---------- Material provided

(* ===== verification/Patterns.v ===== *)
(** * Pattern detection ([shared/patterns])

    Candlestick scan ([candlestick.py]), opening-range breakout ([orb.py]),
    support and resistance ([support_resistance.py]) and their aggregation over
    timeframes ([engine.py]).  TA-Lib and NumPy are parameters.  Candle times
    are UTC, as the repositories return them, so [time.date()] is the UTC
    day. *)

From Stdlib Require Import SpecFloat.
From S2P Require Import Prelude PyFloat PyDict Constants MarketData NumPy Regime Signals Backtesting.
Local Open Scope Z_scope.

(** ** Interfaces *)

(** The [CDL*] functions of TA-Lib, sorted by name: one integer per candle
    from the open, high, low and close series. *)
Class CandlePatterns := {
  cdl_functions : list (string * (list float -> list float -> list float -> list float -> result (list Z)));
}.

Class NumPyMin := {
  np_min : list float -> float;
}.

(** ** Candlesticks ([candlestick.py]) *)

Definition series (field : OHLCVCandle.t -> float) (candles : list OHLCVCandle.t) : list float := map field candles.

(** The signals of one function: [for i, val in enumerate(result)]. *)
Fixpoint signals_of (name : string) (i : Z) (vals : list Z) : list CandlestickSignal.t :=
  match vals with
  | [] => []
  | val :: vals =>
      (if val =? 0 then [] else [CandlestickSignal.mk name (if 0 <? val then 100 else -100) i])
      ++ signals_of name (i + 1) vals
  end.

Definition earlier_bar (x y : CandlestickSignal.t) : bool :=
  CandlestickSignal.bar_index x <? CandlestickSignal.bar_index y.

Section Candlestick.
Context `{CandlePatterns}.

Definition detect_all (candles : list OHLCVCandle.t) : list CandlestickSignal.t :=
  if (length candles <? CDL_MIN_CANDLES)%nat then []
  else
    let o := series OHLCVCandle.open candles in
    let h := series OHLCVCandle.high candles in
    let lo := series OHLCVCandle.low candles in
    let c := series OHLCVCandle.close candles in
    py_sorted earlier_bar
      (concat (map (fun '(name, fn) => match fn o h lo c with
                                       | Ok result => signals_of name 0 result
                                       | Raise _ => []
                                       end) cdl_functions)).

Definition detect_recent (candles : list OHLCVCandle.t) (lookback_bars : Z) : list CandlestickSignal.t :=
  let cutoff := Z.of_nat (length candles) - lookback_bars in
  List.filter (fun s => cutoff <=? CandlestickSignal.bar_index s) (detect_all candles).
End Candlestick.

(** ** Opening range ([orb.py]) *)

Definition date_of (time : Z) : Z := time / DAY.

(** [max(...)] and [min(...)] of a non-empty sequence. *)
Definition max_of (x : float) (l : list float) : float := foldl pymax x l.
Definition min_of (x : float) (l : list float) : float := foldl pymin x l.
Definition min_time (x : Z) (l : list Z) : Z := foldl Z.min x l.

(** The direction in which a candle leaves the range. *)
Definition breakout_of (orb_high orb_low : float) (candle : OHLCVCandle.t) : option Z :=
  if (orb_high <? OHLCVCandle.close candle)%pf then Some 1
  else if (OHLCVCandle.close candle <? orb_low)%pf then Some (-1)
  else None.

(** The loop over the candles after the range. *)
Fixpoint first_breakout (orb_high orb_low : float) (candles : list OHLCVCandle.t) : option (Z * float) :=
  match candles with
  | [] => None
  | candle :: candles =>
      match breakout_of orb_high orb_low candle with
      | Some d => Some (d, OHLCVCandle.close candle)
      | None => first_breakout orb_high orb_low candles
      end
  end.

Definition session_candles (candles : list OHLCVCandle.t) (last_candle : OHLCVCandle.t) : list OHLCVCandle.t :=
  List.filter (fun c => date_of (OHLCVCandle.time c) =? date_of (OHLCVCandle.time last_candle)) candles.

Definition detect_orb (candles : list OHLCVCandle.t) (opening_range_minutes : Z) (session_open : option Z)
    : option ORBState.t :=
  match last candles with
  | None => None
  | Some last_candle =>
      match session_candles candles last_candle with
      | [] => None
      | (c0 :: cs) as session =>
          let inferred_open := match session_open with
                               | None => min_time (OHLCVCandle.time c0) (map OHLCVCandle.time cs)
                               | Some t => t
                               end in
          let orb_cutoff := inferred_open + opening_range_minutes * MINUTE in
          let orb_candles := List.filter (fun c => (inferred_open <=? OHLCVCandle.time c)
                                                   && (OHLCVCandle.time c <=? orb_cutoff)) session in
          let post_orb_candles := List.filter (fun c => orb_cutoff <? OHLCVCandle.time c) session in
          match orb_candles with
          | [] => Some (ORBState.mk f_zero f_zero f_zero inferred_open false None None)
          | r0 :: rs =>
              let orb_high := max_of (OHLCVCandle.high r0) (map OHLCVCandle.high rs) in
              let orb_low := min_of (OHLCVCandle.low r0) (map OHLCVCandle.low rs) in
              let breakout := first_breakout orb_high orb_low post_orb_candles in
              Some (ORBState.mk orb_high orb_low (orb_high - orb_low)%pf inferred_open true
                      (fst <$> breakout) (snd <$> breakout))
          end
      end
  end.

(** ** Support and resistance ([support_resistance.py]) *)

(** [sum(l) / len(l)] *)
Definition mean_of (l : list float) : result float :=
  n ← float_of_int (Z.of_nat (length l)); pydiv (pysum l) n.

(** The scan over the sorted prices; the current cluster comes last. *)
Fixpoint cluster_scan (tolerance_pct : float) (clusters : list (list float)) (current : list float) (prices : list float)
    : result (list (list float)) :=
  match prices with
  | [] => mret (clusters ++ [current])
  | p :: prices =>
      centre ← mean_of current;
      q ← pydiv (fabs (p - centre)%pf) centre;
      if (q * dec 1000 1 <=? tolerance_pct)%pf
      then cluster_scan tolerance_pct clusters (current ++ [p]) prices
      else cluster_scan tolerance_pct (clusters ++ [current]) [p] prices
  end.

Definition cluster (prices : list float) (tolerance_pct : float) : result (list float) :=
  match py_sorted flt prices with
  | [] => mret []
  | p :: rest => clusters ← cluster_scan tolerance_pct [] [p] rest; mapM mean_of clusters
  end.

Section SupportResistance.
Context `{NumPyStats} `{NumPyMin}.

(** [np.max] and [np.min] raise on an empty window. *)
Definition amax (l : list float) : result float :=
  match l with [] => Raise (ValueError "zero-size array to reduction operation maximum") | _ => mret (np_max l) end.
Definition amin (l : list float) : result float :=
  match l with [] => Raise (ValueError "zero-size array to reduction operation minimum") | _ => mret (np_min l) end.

--------------------

Once you have read the records above, output each of them verbatim.

Exercise answer
(* ===== verification/Patterns.v ===== *)
(** * Pattern detection ([shared/patterns])

    Candlestick scan ([candlestick.py]), opening-range breakout ([orb.py]),
    support and resistance ([support_resistance.py]) and their aggregation over
    timeframes ([engine.py]).  TA-Lib and NumPy are parameters.  Candle times
    are UTC, as the repositories return them, so [time.date()] is the UTC
    day. *)

From Stdlib Require Import SpecFloat.
From S2P Require Import Prelude PyFloat PyDict Constants MarketData NumPy Regime Signals Backtesting.
Local Open Scope Z_scope.

(** ** Interfaces *)

(** The [CDL*] functions of TA-Lib, sorted by name: one integer per candle
    from the open, high, low and close series. *)
Class CandlePatterns := {
  cdl_functions : list (string * (list float -> list float -> list float -> list float -> result (list Z)));
}.

Class NumPyMin := {
  np_min : list float -> float;
}.

(** ** Candlesticks ([candlestick.py]) *)

Definition series (field : OHLCVCandle.t -> float) (candles : list OHLCVCandle.t) : list float := map field candles.

(** The signals of one function: [for i, val in enumerate(result)]. *)
Fixpoint signals_of (name : string) (i : Z) (vals : list Z) : list CandlestickSignal.t :=
  match vals with
  | [] => []
  | val :: vals =>
      (if val =? 0 then [] else [CandlestickSignal.mk name (if 0 <? val then 100 else -100) i])
      ++ signals_of name (i + 1) vals
  end.

Definition earlier_bar (x y : CandlestickSignal.t) : bool :=
  CandlestickSignal.bar_index x <? CandlestickSignal.bar_index y.

Section Candlestick.
Context `{CandlePatterns}.

Definition detect_all (candles : list OHLCVCandle.t) : list CandlestickSignal.t :=
  if (length candles <? CDL_MIN_CANDLES)%nat then []
  else
    let o := series OHLCVCandle.open candles in
    let h := series OHLCVCandle.high candles in
    let lo := series OHLCVCandle.low candles in
    let c := series OHLCVCandle.close candles in
    py_sorted earlier_bar
      (concat (map (fun '(name, fn) => match fn o h lo c with
                                       | Ok result => signals_of name 0 result
                                       | Raise _ => []
                                       end) cdl_functions)).

Definition detect_recent (candles : list OHLCVCandle.t) (lookback_bars : Z) : list CandlestickSignal.t :=
  let cutoff := Z.of_nat (length candles) - lookback_bars in
  List.filter (fun s => cutoff <=? CandlestickSignal.bar_index s) (detect_all candles).
End Candlestick.

(** ** Opening range ([orb.py]) *)

Definition date_of (time : Z) : Z := time / DAY.

(** [max(...)] and [min(...)] of a non-empty sequence. *)
Definition max_of (x : float) (l : list float) : float := foldl pymax x l.
Definition min_of (x : float) (l : list float) : float := foldl pymin x l.
Definition min_time (x : Z) (l : list Z) : Z := foldl Z.min x l.

(** The direction in which a candle leaves the range. *)
Definition breakout_of (orb_high orb_low : float) (candle : OHLCVCandle.t) : option Z :=
  if (orb_high <? OHLCVCandle.close candle)%pf then Some 1
  else if (OHLCVCandle.close candle <? orb_low)%pf then Some (-1)
  else None.

(** The loop over the candles after the range. *)
Fixpoint first_breakout (orb_high orb_low : float) (candles : list OHLCVCandle.t) : option (Z * float) :=
  match candles with
  | [] => None
  | candle :: candles =>
      match breakout_of orb_high orb_low candle with
      | Some d => Some (d, OHLCVCandle.close candle)
      | None => first_breakout orb_high orb_low candles
      end
  end.

Definition session_candles (candles : list OHLCVCandle.t) (last_candle : OHLCVCandle.t) : list OHLCVCandle.t :=
  List.filter (fun c => date_of (OHLCVCandle.time c) =? date_of (OHLCVCandle.time last_candle)) candles.

Definition detect_orb (candles : list OHLCVCandle.t) (opening_range_minutes : Z) (session_open : option Z)
    : option ORBState.t :=
  match last candles with
  | None => None
  | Some last_candle =>
      match session_candles candles last_candle with
      | [] => None
      | (c0 :: cs) as session =>
          let inferred_open := match session_open with
                               | None => min_time (OHLCVCandle.time c0) (map OHLCVCandle.time cs)
                               | Some t => t
                               end in
          let orb_cutoff := inferred_open + opening_range_minutes * MINUTE in
          let orb_candles := List.filter (fun c => (inferred_open <=? OHLCVCandle.time c)
                                                   && (OHLCVCandle.time c <=? orb_cutoff)) session in
          let post_orb_candles := List.filter (fun c => orb_cutoff <? OHLCVCandle.time c) session in
          match orb_candles with
          | [] => Some (ORBState.mk f_zero f_zero f_zero inferred_open false None None)
          | r0 :: rs =>
              let orb_high := max_of (OHLCVCandle.high r0) (map OHLCVCandle.high rs) in
              let orb_low := min_of (OHLCVCandle.low r0) (map OHLCVCandle.low rs) in
              let breakout := first_breakout orb_high orb_low post_orb_candles in
              Some (ORBState.mk orb_high orb_low (orb_high - orb_low)%pf inferred_open true
                      (fst <$> breakout) (snd <$> breakout))
          end
      end
  end.

(** ** Support and resistance ([support_resistance.py]) *)

(** [sum(l) / len(l)] *)
Definition mean_of (l : list float) : result float :=
  n ← float_of_int (Z.of_nat (length l)); pydiv (pysum l) n.

(** The scan over the sorted prices; the current cluster comes last. *)
Fixpoint cluster_scan (tolerance_pct : float) (clusters : list (list float)) (current : list float) (prices : list float)
    : result (list (list float)) :=
  match prices with
  | [] => mret (clusters ++ [current])
  | p :: prices =>
      centre ← mean_of current;
      q ← pydiv (fabs (p - centre)%pf) centre;
      if (q * dec 1000 1 <=? tolerance_pct)%pf
      then cluster_scan tolerance_pct clusters (current ++ [p]) prices
      else cluster_scan tolerance_pct (clusters ++ [current]) [p] prices
  end.

Definition cluster (prices : list float) (tolerance_pct : float) : result (list float) :=
  match py_sorted flt prices with
  | [] => mret []
  | p :: rest => clusters ← cluster_scan tolerance_pct [] [p] rest; mapM mean_of clusters
  end.

Section SupportResistance.
Context `{NumPyStats} `{NumPyMin}.

(** [np.max] and [np.min] raise on an empty window. *)
Definition amax (l : list float) : result float :=
  match l with [] => Raise (ValueError "zero-size array to reduction operation maximum") | _ => mret (np_max l) end.
Definition amin (l : list float) : result float :=
  match l with [] => Raise (ValueError "zero-size array to reduction operation minimum") | _ => mret (np_min l) end.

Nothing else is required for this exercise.